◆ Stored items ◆

──────

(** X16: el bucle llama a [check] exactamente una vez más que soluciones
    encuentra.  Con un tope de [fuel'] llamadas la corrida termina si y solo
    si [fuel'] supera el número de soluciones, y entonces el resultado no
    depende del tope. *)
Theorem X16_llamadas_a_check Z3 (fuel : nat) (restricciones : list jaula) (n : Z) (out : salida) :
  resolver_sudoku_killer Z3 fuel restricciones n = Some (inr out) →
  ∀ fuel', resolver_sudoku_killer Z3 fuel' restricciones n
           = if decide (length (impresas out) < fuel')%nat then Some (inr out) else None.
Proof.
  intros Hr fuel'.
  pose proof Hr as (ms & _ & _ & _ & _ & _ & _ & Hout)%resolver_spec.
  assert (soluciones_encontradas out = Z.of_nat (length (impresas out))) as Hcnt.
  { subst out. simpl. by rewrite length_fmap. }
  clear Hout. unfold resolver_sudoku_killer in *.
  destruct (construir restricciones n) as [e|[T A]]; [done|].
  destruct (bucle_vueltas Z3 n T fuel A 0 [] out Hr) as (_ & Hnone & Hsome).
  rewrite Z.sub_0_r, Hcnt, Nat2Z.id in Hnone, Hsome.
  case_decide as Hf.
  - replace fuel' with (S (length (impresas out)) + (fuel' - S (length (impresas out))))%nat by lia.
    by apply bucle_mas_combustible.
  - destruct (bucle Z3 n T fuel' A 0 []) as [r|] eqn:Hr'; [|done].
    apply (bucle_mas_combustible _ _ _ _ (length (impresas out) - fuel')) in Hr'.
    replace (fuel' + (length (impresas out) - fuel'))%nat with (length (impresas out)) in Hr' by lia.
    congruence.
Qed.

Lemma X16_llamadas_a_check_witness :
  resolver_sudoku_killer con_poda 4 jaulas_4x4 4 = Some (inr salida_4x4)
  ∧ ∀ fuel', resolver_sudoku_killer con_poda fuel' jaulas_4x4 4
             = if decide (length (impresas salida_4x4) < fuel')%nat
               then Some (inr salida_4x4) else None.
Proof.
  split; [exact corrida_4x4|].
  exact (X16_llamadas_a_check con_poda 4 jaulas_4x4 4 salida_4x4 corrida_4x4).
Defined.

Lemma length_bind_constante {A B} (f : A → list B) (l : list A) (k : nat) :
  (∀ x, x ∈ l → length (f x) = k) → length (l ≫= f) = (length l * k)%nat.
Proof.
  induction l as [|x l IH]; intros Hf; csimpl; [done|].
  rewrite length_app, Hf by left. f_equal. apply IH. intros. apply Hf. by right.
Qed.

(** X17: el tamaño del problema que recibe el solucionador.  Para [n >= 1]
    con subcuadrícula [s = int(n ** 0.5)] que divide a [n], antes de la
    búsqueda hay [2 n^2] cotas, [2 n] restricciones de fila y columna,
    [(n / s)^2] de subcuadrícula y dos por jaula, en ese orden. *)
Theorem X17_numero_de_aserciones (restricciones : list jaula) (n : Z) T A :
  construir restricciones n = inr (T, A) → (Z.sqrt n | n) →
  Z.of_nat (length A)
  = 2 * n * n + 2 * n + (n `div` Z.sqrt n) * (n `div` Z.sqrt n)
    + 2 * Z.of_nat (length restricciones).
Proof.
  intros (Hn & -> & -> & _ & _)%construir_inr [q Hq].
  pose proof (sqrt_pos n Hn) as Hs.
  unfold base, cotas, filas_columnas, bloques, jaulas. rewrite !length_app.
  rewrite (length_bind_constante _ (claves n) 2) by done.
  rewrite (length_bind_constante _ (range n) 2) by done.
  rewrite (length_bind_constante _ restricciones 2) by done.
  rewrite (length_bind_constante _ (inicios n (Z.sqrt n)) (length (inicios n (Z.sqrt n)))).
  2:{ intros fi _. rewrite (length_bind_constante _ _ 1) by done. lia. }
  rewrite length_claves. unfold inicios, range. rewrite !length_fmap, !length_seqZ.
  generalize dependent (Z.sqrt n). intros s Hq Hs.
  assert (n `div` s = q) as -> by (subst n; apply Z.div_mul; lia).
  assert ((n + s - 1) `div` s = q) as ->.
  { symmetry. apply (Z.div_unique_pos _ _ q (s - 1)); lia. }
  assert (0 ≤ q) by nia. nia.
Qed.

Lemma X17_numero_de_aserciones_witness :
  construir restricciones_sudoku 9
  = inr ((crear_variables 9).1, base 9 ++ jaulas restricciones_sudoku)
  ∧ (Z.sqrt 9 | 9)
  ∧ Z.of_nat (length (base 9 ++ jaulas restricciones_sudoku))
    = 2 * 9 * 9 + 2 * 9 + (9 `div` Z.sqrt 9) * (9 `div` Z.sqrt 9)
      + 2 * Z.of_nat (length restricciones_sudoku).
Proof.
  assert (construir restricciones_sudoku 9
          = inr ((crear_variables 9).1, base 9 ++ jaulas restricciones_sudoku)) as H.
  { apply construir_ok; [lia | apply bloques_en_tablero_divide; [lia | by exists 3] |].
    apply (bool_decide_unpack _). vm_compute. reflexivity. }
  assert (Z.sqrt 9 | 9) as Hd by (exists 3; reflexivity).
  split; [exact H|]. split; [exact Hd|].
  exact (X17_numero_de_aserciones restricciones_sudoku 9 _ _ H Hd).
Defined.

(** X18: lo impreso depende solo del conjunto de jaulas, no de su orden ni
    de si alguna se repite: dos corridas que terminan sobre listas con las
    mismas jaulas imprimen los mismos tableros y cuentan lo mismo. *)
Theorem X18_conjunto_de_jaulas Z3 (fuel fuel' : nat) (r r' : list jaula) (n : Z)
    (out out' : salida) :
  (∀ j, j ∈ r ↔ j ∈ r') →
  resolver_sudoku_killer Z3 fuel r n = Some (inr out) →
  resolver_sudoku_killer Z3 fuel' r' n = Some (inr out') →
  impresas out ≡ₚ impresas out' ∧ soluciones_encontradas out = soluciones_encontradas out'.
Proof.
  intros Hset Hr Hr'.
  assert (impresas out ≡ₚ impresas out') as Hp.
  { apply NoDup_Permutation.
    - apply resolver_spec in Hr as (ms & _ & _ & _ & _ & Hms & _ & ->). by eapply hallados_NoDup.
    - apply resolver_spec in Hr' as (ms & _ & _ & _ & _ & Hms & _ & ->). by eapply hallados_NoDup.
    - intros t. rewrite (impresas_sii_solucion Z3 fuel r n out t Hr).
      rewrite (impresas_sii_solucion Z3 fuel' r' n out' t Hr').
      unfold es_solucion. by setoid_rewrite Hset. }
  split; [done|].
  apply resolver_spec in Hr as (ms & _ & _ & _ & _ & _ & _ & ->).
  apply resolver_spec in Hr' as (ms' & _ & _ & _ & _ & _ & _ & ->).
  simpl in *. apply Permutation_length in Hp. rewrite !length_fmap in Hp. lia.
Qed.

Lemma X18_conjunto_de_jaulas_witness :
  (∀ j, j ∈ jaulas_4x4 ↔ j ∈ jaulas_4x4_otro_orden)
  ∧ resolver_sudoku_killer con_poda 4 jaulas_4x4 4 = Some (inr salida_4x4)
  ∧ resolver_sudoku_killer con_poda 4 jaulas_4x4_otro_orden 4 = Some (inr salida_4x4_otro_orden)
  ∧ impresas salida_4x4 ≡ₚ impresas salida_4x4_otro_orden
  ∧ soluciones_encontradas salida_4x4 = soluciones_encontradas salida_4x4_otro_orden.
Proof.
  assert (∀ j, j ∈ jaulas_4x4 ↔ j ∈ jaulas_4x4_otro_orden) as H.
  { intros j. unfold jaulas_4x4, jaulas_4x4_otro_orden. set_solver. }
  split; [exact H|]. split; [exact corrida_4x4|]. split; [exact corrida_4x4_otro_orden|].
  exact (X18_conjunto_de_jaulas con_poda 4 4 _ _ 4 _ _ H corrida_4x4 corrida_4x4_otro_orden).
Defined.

──────

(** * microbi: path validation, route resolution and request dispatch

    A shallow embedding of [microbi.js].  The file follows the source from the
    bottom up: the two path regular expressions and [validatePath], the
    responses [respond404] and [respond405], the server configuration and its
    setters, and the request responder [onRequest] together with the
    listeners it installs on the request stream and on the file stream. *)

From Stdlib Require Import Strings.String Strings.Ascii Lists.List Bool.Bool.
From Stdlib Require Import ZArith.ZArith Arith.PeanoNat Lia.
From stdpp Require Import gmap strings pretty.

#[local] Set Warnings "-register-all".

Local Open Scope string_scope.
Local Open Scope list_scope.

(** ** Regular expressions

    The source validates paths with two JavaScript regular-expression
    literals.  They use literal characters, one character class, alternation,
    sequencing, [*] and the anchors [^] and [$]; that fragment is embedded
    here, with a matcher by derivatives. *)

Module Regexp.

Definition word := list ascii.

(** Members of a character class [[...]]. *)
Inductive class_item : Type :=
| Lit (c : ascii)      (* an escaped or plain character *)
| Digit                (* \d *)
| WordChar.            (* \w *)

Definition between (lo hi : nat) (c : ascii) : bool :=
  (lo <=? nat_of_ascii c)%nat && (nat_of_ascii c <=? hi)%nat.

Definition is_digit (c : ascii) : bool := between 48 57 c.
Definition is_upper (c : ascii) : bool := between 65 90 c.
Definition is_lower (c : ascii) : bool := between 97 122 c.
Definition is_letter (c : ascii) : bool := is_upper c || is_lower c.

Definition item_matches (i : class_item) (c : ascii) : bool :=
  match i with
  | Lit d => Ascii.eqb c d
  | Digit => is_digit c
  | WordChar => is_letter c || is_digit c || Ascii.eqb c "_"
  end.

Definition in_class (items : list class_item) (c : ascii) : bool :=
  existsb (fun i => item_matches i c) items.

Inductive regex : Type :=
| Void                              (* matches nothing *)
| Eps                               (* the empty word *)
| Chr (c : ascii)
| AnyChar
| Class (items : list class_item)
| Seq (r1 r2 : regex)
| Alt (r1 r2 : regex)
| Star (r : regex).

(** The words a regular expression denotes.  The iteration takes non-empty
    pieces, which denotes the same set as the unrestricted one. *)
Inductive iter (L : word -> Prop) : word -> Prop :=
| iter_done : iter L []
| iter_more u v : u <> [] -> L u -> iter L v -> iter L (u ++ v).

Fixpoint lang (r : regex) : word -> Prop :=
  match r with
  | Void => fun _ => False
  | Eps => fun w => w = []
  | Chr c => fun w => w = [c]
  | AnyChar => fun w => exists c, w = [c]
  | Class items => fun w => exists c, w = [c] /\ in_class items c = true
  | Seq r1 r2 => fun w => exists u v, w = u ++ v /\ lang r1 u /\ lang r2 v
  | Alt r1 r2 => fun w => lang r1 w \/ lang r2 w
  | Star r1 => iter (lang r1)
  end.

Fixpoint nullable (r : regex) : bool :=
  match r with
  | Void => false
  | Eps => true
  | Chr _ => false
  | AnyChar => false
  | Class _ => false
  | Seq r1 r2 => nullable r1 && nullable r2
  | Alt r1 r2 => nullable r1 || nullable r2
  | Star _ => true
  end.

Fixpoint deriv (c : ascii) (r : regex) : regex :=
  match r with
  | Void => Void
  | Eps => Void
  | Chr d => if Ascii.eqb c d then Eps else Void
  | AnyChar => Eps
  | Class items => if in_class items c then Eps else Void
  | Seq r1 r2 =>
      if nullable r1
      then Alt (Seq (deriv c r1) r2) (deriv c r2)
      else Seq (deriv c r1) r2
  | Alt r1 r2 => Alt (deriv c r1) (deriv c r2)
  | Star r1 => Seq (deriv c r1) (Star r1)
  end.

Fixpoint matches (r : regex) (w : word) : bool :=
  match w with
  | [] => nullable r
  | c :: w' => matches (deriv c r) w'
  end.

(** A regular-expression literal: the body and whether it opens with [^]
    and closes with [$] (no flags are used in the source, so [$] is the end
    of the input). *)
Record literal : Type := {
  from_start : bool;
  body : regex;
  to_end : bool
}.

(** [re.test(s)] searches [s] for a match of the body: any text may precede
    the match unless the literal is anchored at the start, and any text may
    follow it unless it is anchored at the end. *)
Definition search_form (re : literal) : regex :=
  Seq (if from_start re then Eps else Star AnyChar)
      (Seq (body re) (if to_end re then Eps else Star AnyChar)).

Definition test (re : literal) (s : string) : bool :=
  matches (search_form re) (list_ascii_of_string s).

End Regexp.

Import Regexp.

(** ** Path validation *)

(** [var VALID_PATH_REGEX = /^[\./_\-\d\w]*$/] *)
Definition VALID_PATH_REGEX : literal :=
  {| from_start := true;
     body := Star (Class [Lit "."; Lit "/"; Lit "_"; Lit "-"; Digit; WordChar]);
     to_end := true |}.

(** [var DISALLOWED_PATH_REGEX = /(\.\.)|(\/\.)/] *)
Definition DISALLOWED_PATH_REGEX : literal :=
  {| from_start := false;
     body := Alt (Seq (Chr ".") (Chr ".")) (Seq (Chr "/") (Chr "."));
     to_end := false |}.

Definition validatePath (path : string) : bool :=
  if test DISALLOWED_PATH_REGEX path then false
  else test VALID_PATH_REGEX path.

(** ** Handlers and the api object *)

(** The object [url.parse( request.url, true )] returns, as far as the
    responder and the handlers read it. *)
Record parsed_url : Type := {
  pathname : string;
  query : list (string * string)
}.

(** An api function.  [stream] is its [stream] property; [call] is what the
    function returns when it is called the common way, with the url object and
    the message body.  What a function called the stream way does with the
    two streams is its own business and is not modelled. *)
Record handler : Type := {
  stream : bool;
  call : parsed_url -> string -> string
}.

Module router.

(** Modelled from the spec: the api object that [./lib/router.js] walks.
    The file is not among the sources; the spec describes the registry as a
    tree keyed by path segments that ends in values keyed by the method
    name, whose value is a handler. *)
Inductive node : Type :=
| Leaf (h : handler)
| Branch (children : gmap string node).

──────

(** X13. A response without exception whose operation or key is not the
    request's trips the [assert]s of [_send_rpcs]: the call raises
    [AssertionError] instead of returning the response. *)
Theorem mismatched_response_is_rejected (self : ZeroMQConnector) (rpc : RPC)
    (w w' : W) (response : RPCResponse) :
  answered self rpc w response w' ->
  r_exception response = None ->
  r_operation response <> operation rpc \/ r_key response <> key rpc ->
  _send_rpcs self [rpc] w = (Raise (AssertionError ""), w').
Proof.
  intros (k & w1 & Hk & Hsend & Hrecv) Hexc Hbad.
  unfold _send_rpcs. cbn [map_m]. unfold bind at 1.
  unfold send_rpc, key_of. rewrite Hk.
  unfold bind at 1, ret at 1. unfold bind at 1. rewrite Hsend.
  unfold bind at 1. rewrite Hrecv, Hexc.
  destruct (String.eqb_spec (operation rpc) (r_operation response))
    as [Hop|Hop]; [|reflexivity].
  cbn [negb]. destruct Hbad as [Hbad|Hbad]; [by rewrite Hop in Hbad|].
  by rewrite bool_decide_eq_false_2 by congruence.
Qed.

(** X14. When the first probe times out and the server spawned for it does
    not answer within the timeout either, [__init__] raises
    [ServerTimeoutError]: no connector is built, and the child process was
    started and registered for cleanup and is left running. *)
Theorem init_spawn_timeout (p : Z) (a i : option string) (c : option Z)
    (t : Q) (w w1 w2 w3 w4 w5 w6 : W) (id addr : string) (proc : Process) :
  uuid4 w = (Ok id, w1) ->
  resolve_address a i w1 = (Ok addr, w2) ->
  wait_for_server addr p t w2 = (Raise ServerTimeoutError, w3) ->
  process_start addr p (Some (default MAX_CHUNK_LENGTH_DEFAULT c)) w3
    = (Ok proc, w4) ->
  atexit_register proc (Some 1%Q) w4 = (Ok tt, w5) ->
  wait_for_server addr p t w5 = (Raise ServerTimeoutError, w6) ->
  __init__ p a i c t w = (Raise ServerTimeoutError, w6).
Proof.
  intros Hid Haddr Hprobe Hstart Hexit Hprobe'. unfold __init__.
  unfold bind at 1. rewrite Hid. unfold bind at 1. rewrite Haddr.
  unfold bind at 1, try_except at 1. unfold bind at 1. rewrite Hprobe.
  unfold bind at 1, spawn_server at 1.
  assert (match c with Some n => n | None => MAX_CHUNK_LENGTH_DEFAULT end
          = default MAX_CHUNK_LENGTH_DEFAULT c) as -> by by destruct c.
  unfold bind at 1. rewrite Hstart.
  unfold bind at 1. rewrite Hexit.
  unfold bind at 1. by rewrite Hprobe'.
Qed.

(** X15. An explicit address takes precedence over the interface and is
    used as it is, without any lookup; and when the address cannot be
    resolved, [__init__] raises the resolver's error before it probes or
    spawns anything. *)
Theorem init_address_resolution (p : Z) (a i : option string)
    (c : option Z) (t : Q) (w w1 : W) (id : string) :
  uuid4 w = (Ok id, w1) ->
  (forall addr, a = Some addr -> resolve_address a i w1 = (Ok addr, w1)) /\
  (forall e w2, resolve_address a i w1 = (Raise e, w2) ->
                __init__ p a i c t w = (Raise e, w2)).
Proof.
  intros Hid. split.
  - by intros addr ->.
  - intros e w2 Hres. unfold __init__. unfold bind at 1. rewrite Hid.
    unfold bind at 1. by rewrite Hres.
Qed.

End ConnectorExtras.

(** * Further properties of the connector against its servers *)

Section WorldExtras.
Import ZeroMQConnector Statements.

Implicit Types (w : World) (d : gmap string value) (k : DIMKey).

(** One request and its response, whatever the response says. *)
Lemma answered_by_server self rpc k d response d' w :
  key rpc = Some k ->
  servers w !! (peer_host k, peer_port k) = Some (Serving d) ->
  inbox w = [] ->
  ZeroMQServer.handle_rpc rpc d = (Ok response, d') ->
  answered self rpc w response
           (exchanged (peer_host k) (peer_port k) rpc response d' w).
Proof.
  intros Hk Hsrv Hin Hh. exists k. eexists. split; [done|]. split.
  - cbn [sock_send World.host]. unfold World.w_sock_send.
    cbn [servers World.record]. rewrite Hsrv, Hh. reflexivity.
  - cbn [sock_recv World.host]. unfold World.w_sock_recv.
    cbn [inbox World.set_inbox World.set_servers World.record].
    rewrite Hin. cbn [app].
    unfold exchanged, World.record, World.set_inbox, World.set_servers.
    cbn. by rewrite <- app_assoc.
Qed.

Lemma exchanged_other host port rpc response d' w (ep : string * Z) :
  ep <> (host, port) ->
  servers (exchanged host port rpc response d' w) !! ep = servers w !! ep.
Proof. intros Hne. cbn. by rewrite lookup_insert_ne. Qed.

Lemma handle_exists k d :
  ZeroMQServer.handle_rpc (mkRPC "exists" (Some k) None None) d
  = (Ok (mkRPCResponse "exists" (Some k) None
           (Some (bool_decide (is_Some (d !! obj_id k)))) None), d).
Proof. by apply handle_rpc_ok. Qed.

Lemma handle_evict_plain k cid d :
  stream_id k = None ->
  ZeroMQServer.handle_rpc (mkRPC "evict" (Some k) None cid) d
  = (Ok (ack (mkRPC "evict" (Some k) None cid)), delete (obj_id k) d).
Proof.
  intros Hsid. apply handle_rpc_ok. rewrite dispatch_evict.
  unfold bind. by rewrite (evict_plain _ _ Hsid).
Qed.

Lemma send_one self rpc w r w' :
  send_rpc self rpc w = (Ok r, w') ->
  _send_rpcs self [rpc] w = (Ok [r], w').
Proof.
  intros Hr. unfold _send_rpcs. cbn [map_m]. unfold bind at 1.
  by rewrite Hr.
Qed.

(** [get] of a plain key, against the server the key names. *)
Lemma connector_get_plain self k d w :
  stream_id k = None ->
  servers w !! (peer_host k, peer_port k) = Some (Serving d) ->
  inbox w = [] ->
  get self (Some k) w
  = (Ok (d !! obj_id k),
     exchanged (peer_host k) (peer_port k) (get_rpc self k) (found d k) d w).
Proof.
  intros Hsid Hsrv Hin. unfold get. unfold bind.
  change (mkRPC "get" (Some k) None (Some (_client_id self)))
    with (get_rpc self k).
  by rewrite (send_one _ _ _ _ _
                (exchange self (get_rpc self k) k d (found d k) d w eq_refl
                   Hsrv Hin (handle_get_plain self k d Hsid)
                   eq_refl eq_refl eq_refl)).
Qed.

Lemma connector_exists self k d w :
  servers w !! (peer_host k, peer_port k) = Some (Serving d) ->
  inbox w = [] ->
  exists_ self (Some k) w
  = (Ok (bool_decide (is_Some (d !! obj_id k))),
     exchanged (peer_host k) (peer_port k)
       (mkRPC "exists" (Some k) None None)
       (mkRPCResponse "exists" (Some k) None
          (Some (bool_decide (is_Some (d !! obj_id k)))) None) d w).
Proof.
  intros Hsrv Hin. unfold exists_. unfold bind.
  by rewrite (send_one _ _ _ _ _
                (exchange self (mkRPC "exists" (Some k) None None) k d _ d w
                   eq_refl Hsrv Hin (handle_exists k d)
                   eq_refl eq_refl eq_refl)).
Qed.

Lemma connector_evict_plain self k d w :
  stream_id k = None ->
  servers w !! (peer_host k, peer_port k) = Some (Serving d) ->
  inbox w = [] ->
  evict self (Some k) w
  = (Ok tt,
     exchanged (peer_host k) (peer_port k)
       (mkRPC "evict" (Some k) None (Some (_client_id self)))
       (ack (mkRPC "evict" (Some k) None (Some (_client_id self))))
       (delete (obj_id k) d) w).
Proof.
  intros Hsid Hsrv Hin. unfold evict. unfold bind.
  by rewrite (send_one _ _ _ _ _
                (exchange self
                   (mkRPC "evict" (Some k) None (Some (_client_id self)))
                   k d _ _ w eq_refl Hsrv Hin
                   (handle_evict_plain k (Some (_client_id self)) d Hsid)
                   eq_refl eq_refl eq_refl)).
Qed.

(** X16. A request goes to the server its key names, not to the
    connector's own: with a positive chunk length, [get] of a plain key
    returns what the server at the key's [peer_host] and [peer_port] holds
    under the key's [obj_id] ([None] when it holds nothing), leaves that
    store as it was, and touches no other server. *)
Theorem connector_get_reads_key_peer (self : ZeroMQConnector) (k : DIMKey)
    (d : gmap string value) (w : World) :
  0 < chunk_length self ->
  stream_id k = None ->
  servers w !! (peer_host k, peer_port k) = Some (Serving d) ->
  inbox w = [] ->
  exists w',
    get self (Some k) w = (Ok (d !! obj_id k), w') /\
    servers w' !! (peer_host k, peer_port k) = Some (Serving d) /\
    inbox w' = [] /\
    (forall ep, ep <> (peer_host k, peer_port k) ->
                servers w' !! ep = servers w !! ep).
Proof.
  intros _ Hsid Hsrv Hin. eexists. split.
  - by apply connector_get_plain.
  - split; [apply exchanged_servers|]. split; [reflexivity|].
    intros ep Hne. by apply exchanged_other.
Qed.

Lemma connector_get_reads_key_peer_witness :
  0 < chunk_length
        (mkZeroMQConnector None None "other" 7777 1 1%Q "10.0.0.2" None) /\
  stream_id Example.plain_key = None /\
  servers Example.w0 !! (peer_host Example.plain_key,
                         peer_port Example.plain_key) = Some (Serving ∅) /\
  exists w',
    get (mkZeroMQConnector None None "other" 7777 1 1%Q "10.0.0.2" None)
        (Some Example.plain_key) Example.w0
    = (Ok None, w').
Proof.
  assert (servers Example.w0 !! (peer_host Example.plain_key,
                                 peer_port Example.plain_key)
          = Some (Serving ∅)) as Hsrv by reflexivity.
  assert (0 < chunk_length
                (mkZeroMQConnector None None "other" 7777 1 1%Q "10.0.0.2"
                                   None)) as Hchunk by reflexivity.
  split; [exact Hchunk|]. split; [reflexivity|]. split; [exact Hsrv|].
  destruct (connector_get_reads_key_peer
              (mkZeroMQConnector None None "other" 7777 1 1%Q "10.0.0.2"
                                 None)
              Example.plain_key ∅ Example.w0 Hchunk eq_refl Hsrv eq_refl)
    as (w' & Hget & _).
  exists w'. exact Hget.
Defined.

──────

◆ TASK BRIEF ◆
Show the lines of the entries that include the string "else", copying each in full.

◆ SOLUTION TO THIS EXERCISE ◆
           = if decide (length (impresas out) < fuel')%nat then Some (inr out) else None.
               then Some (inr salida_4x4) else None.
  | Chr d => if Ascii.eqb c d then Eps else Void
  | Class items => if in_class items c then Eps else Void
      else Seq (deriv c r1) r2
  Seq (if from_start re then Eps else Star AnyChar)
      (Seq (body re) (if to_end re then Eps else Star AnyChar)).
  else test VALID_PATH_REGEX path.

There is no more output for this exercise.